What is the Lennox Gastaut syndrome?
Children with Lennox-Gastaut syndrome have a severe form of epilepsy. Usually they also have intellectual disabilities and sometimes behavior problems.
The child gets from about his second or third year regular violent seizures. Sometimes the child had already been attacks by West syndrome. This syndrome occurs in younger children for and is often about in Lennox-Gastaut.
The child has different types of attacks, such as:
- a drop attack. The child is then suddenly front or back.
- long absences (pronounced: apsanses). A absence (apsans) is often not as the child does not respond during an absence on the outside world. Children chewing, yawning, blinking or turn with the eyes.

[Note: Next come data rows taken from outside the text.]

Record Wf (derived : list (nat * nat)) s : Prop := {
  wf_next_event e : is_Some (events s !! e) → e < next s;
  wf_next_object o : is_Some (objects s !! o) → o < next s;
  wf_next_iterator it : is_Some (iterators s !! it) → it < next s;
  wf_next_job j : is_Some (jobs s !! j) → j < next s;
  wf_object o ob : objects s !! o = Some ob → is_Some (events s !! event ob) ∧
    ∀ c, c ∈ default [] (child_futures ob) → is_Some (objects s !! c);
  wf_subscriber e f o : events s !! e = Some f → o ∈ resolve_callbacks f → ∃ ob, objects s !! o = Some ob ∧ event ob = e;
  wf_iterator it i : iterators s !! it = Some i → (∀ o, o ∈ future_queue i → ∃ ob, objects s !! o = Some ob ∧
      ∃ f, events s !! event ob = Some f ∧ completed f = true) ∧
    (∀ o, current_parent i = Some o → o ∈ future_queue i);
  wf_job j b : jobs s !! j = Some b → job_ok derived b s;
  wf_derived e c : (e, c) ∈ derived → is_Some (events s !! e) ∧ is_Some (objects s !! c);
  wf_unique e1 e2 c : (e1, c) ∈ derived → (e2, c) ∈ derived → e1 = e2;
  wf_child o ob c : objects s !! o = Some ob → c ∈ default [] (child_futures ob) → (event ob, c) ∈ derived
}.

(** ** No child is forgotten *)
(** The walk [i] has yet to come to child number [k] of object [o]. *)
Definition Remaining (i : future_iterator_t) (o k : nat) : Prop :=
  (current_parent i = Some o ∧ child_pos i ≤ k) ∨
  ∃ n, future_queue i !! n = Some o ∧ (∀ p, queue_pos i = Some p → p < n).

(** [e] is completed and [c], one of its derived objects, is not. *)
Definition due s e c : Prop :=
  (∃ f, events s !! e = Some f ∧ completed f = true) ∧
  ∃ ob f, objects s !! c = Some ob ∧ events s !! event ob = Some f ∧ completed f = false.
Definition child_of s e c o k : Prop :=
  ∃ ob, objects s !! o = Some ob ∧ event ob = e ∧ default [] (child_futures ob) !! k = Some c.

(** [ex]: objects that are about to be put into a queue; [hand]: the children that a
    running job is about to settle. *)
Record Chain (derived : list (nat * nat)) (ex hand : list nat) s : Prop := {
  ch_subscribed e c f : (e, c) ∈ derived → events s !! e = Some f → completed f = false →
    ∃ o k, child_of s e c o k ∧ o ∈ resolve_callbacks f;
  ch_subscriber o ob f : objects s !! o = Some ob → child_futures ob ≠ None → events s !! event ob = Some f →
    completed f = false → o ∈ resolve_callbacks f;
  ch_due e c : (e, c) ∈ derived → c ∉ hand → due s e c →
    (∃ j, jobs s !! j = Some (JSingle e c)) ∨
    (∃ j walk fb, jobs s !! j = Some (JMapping walk e c fb)) ∨
    (∃ o k, child_of s e c o k ∧ (o ∈ ex ∨
      ∃ it i, iterators s !! it = Some i ∧ finished i = false ∧ Remaining i o k));
  ch_worker it i : iterators s !! it = Some i → finished i = false →
    ∃ j b, jobs s !! j = Some b ∧ works_on b = Some it;
  ch_unique j1 j2 b1 b2 it : jobs s !! j1 = Some b1 → jobs s !! j2 = Some b2 →
    works_on b1 = Some it → works_on b2 = Some it → j1 = j2;
  ch_busy j b it : jobs s !! j = Some b → works_on b = Some it →
    ∃ i, iterators s !! it = Some i ∧ finished i = false ∧ (started i = match b with JStart _ => false | _ => true end);
  ch_position it i : iterators s !! it = Some i → finished i = false →
    if started i then ∃ p o, queue_pos i = Some p ∧ future_queue i !! p = Some o ∧ current_parent i = Some o
    else queue_pos i = None ∧ current_parent i = None ∧ ∃ o q ob, future_queue i = o :: q ∧
      objects s !! o = Some ob ∧ has_children ob = true
}.

Definition Good (calm : bool) (derived : list (nat * nat)) (ex hand : list nat) s : Prop :=
  Wf derived s ∧ (calm = true → quiet s → Chain derived ex hand s).

(** ** Small steps *)

(** A change of an event that leaves open what is open: of flags, of the awaiting
    coroutines, or of the outcome of a future that is not completed. *)
Definition flags_only (g : zend_future_t V X → zend_future_t V X) (f : zend_future_t V X) : Prop :=
  completed (g f) = completed f ∧ resolve_callbacks (g f) = resolve_callbacks f ∧
  (completed f = true → outcome (g f) = outcome f).

Lemma upd_event_evolves e g s : (∀ f, events s !! e = Some f → flags_only g f) →
  Evolves s (set_events (alter g e (events s)) s).
Proof.
  intros Hg. constructor; cbn; try done.
  - intros e' f He. destruct (decide (e' = e)) as [->|]; [rewrite lookup_alter_eq, He|rewrite lookup_alter_ne by done; eauto].
    destruct (Hg f He) as (Hc & Hr & Ho). exists (g f). split; [done|]. intros Hf. rewrite Hc. auto.
  - intros o ob Ho. exists ob. split_and!; try done. intros l ->. exists []. by rewrite app_nil_r.
Qed.

(** States that differ in flags and effects. *)
Record Same s s' : Prop := {
  sm_evolves : Evolves s s';
  sm_objects : objects s' = objects s;
  sm_iterators : iterators s' = iterators s;
  sm_jobs : jobs s' = jobs s;
  sm_next : next s' = next s;
  sm_event e : (λ f, (completed f, resolve_callbacks f)) <$> events s' !! e =
               (λ f, (completed f, resolve_callbacks f)) <$> events s !! e
}.
#[export] Instance Same_preorder : PreOrder Same.
Proof.
  split.
  - intros s. by constructor.
  - intros s1 s2 s3 [] []. constructor; [by etrans|congruence..|]. intros e. by rewrite sm_event1.
Qed.
Lemma Same_event s s' e f' : Same s s' → events s' !! e = Some f' →
  ∃ f, events s !! e = Some f ∧ completed f' = completed f ∧ resolve_callbacks f' = resolve_callbacks f.
Proof.
  intros Hs He. pose proof (sm_event _ _ Hs e) as Hm. rewrite He in Hm. cbn in Hm.
  destruct (events s !! e) as [f|]; cbn in Hm; [|done]. exists f. by simplify_eq.
Qed.
Lemma Same_event_dom s s' e : Same s s' → is_Some (events s' !! e) ↔ is_Some (events s !! e).
Proof.
  intros Hs. pose proof (sm_event _ _ Hs e) as Hm. rewrite <- (fmap_is_Some (λ f, (completed f, resolve_callbacks f))).
  by rewrite Hm, fmap_is_Some.
Qed.

Lemma upd_event_same e g s : (∀ f, events s !! e = Some f → flags_only g f) →
  Same s (set_events (alter g e (events s)) s).
Proof.
  intros Hg. constructor; try done; [by apply upd_event_evolves|]. intros e'. cbn.
  destruct (decide (e' = e)) as [->|]; [|by rewrite lookup_alter_ne].
  rewrite lookup_alter_eq. destruct (events s !! e) as [f|] eqn:Hf; [|done]. cbn.
  destruct (Hg f eq_refl) as (-> & -> & _). done.
Qed.
Lemma effects_same l s : Same s (set_effects (effects s ++ l) s).
Proof.
  constructor; try done. constructor; cbn; try done; [eauto| |by apply prefix_app_r].
  intros o ob Ho. exists ob. split_and!; try done. intros k ->. exists []. by rewrite app_nil_r.
Qed.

- a rigid cramping. This gets the child often when it is tired or just before it falls asleep. It stiffens and then running with the eyes.
- a status epilepticus. This is an attack or a succession of attacks that takes longer than 15 minutes. This type of attack at Lennox-Gastaut more common than with other epilepsy types.
The neurologist allows Lennox-Gastaut with an EEG.
The Lennox-Gastaut syndrome is usually due to brain damage. The child may be born with this damage, or get him later.
Lennox-Gastaut syndrome is difficult to treat. Sometimes medications reduce the attacks. But it is very difficult to find the right combination of medications. The intellectual disability is usually so severe that the child never will be able to provide for themselves.